TASK TO CARRY OUT
Repeat exactly the lines of the entries below from the one with "e result E)" through the one with "(** A day that", both ends included, and nothing else.

DATA FOR THE TASK
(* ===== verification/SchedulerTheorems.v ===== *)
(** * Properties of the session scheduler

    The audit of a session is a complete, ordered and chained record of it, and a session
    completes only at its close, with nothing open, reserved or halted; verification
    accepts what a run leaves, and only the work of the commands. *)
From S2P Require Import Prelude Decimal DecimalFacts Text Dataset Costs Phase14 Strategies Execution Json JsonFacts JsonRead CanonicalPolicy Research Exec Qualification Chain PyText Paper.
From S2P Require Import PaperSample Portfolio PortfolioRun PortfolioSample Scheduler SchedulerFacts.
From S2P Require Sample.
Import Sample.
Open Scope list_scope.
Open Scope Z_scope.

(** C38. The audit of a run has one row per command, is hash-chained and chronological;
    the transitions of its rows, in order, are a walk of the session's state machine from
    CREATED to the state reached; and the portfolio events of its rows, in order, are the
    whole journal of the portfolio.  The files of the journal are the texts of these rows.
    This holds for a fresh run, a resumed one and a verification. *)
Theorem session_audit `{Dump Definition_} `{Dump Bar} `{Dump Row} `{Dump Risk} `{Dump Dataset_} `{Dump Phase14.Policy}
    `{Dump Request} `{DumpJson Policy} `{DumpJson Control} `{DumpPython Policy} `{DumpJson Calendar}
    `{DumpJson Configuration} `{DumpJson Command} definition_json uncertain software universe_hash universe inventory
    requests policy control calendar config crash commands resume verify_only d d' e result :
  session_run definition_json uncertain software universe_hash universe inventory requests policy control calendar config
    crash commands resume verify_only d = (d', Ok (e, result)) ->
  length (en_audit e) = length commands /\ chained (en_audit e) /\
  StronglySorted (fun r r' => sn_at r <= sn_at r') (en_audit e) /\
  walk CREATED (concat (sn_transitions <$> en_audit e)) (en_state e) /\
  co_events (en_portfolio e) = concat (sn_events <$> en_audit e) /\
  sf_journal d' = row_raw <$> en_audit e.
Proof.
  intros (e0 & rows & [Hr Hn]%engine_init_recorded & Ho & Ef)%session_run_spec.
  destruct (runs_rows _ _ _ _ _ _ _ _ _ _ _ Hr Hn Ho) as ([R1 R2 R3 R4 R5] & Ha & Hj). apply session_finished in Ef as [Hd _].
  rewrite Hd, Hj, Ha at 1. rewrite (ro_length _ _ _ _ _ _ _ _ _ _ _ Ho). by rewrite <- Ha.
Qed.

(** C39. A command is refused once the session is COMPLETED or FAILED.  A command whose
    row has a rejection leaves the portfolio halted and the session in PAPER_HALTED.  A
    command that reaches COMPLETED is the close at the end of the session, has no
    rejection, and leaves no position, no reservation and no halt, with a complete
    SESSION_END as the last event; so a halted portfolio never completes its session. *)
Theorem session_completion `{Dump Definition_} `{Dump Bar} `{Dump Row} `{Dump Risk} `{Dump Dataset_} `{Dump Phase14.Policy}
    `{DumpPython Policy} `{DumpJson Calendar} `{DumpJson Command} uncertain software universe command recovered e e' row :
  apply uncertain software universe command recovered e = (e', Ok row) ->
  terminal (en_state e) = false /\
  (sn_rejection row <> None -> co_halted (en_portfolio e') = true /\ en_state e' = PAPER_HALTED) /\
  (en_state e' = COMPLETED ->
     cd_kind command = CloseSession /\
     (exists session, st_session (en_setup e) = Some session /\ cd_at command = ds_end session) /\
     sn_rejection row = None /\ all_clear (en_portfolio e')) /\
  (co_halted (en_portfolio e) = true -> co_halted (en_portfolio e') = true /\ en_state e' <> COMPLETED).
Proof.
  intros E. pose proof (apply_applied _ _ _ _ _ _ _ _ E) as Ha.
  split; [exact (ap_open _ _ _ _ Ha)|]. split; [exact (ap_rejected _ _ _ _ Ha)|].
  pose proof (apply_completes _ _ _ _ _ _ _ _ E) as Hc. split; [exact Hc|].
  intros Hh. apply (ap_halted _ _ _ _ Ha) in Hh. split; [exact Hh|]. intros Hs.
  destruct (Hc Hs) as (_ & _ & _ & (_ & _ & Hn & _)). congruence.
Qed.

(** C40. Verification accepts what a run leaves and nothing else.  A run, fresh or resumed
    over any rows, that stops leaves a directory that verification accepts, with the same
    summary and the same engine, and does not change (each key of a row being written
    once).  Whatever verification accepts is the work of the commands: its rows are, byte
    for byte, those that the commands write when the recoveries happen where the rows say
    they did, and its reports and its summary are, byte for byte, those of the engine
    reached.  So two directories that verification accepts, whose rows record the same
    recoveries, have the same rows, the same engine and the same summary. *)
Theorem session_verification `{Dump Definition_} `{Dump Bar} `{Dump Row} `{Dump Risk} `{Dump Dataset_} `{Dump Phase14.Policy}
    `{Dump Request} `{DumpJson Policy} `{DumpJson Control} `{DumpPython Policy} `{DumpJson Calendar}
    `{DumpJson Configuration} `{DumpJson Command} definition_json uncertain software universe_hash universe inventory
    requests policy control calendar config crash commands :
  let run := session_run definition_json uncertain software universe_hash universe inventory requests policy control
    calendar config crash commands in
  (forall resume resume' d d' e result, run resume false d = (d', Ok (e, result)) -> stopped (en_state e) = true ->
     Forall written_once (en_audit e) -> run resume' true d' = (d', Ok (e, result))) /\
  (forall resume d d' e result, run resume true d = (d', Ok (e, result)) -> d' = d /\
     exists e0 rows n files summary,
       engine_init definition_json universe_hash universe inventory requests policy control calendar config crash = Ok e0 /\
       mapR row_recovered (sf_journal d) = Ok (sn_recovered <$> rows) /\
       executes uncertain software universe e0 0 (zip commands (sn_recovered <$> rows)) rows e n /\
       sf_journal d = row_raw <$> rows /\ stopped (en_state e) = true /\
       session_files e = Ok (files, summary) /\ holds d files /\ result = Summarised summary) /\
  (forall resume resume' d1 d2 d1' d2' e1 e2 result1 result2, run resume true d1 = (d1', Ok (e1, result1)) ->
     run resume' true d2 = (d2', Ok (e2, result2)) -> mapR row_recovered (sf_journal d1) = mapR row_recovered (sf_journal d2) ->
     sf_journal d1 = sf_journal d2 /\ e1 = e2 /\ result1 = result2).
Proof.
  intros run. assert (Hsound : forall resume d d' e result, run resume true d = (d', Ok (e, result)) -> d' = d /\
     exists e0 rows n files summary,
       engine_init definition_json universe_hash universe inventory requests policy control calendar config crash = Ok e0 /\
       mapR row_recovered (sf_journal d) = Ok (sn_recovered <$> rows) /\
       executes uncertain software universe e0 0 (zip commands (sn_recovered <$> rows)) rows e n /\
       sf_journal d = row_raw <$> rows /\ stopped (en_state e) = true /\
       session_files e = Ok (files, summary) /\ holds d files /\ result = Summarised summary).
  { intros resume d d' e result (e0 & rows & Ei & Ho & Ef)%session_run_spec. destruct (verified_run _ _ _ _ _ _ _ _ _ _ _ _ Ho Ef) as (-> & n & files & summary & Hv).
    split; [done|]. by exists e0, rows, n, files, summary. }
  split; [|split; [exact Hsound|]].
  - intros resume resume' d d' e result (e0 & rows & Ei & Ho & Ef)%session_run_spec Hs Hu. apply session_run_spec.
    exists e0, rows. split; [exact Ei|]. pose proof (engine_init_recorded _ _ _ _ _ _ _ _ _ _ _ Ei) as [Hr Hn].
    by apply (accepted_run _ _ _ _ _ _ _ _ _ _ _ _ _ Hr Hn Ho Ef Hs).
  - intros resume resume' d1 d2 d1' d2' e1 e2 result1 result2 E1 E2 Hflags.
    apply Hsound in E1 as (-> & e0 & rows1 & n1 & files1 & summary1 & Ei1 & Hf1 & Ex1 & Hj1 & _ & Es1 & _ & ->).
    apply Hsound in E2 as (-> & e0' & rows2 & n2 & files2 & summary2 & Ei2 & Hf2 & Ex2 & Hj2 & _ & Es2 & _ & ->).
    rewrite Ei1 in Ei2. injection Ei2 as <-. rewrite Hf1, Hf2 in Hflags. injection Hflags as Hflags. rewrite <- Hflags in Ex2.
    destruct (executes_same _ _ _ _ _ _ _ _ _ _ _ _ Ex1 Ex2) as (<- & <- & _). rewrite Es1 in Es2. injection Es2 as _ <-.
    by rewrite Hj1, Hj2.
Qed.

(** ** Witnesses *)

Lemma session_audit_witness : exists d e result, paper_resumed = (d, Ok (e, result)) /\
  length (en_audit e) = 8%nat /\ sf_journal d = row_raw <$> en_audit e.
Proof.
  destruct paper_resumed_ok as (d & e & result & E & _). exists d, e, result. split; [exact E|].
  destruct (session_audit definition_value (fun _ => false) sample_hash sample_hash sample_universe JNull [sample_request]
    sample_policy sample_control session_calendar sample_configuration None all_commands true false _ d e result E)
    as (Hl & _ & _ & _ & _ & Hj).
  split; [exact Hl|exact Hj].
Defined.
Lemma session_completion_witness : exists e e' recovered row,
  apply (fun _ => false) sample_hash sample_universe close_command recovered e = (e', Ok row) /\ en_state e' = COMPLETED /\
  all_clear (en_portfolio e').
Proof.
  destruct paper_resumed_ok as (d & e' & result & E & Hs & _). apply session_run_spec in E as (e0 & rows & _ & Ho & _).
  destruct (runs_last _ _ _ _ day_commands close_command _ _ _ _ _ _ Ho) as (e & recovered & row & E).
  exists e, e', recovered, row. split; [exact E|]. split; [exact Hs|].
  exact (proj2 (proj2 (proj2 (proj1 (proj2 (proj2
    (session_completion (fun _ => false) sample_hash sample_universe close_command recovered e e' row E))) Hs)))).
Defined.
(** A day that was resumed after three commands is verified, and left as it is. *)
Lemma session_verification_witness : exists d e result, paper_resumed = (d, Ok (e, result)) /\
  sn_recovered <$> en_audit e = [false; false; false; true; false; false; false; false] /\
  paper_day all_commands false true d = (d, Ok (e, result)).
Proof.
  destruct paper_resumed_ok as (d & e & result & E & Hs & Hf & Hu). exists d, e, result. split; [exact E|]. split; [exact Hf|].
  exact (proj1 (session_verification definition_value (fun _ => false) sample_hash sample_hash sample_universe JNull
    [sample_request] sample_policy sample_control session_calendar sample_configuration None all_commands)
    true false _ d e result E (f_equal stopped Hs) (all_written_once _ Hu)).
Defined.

==

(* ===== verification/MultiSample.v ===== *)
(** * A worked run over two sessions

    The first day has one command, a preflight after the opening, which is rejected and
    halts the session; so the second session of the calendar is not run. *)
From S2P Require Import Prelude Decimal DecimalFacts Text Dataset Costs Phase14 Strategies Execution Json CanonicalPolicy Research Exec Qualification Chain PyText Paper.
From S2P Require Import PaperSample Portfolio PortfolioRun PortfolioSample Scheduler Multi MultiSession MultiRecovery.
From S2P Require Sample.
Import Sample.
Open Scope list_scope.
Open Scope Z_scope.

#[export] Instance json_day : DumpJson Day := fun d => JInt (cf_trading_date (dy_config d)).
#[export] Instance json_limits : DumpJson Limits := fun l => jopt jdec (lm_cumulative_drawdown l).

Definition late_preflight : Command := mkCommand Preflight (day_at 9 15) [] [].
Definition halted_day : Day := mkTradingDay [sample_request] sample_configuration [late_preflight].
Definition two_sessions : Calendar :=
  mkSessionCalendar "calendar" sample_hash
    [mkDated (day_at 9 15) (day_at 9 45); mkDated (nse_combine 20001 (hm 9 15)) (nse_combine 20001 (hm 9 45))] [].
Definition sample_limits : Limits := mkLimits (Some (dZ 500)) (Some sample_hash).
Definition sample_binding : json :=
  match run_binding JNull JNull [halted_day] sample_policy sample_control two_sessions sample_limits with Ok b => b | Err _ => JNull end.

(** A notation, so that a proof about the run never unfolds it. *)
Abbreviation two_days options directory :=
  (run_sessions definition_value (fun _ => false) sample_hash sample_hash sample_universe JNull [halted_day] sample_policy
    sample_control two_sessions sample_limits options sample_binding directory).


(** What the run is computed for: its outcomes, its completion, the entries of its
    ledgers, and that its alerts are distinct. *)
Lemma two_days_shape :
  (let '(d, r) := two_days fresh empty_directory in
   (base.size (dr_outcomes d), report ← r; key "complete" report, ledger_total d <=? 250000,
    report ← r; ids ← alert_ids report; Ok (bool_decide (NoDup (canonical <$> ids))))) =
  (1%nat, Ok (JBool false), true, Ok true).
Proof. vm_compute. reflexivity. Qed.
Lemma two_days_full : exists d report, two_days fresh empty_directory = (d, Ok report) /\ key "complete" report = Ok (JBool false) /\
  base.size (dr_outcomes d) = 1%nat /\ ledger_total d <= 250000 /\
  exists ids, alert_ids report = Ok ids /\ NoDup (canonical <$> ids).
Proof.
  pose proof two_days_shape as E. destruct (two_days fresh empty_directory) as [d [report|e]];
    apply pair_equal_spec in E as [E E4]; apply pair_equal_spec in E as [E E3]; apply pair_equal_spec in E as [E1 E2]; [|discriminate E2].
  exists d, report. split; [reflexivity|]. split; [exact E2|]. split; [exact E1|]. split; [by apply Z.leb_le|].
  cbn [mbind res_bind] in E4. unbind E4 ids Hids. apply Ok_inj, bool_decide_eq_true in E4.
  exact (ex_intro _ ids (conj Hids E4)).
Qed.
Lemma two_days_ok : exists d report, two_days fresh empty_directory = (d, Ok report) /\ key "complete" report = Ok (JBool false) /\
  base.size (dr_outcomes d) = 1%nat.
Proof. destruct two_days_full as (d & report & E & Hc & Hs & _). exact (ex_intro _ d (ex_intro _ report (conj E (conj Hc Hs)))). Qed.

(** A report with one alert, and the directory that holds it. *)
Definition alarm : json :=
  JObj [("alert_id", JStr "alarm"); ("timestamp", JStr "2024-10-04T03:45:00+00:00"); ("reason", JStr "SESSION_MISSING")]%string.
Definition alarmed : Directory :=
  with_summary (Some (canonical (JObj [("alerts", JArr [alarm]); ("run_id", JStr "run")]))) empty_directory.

ANSWER BOX
    sample_policy sample_control session_calendar sample_configuration None all_commands true false _ d e result E)
    as (Hl & _ & _ & _ & _ & Hj).
  split; [exact Hl|exact Hj].
Defined.
Lemma session_completion_witness : exists e e' recovered row,
  apply (fun _ => false) sample_hash sample_universe close_command recovered e = (e', Ok row) /\ en_state e' = COMPLETED /\
  all_clear (en_portfolio e').
Proof.
  destruct paper_resumed_ok as (d & e' & result & E & Hs & _). apply session_run_spec in E as (e0 & rows & _ & Ho & _).
  destruct (runs_last _ _ _ _ day_commands close_command _ _ _ _ _ _ Ho) as (e & recovered & row & E).
  exists e, e', recovered, row. split; [exact E|]. split; [exact Hs|].
  exact (proj2 (proj2 (proj2 (proj1 (proj2 (proj2
    (session_completion (fun _ => false) sample_hash sample_universe close_command recovered e e' row E))) Hs)))).
Defined.
(** A day that was resumed after three commands is verified, and left as it is. *)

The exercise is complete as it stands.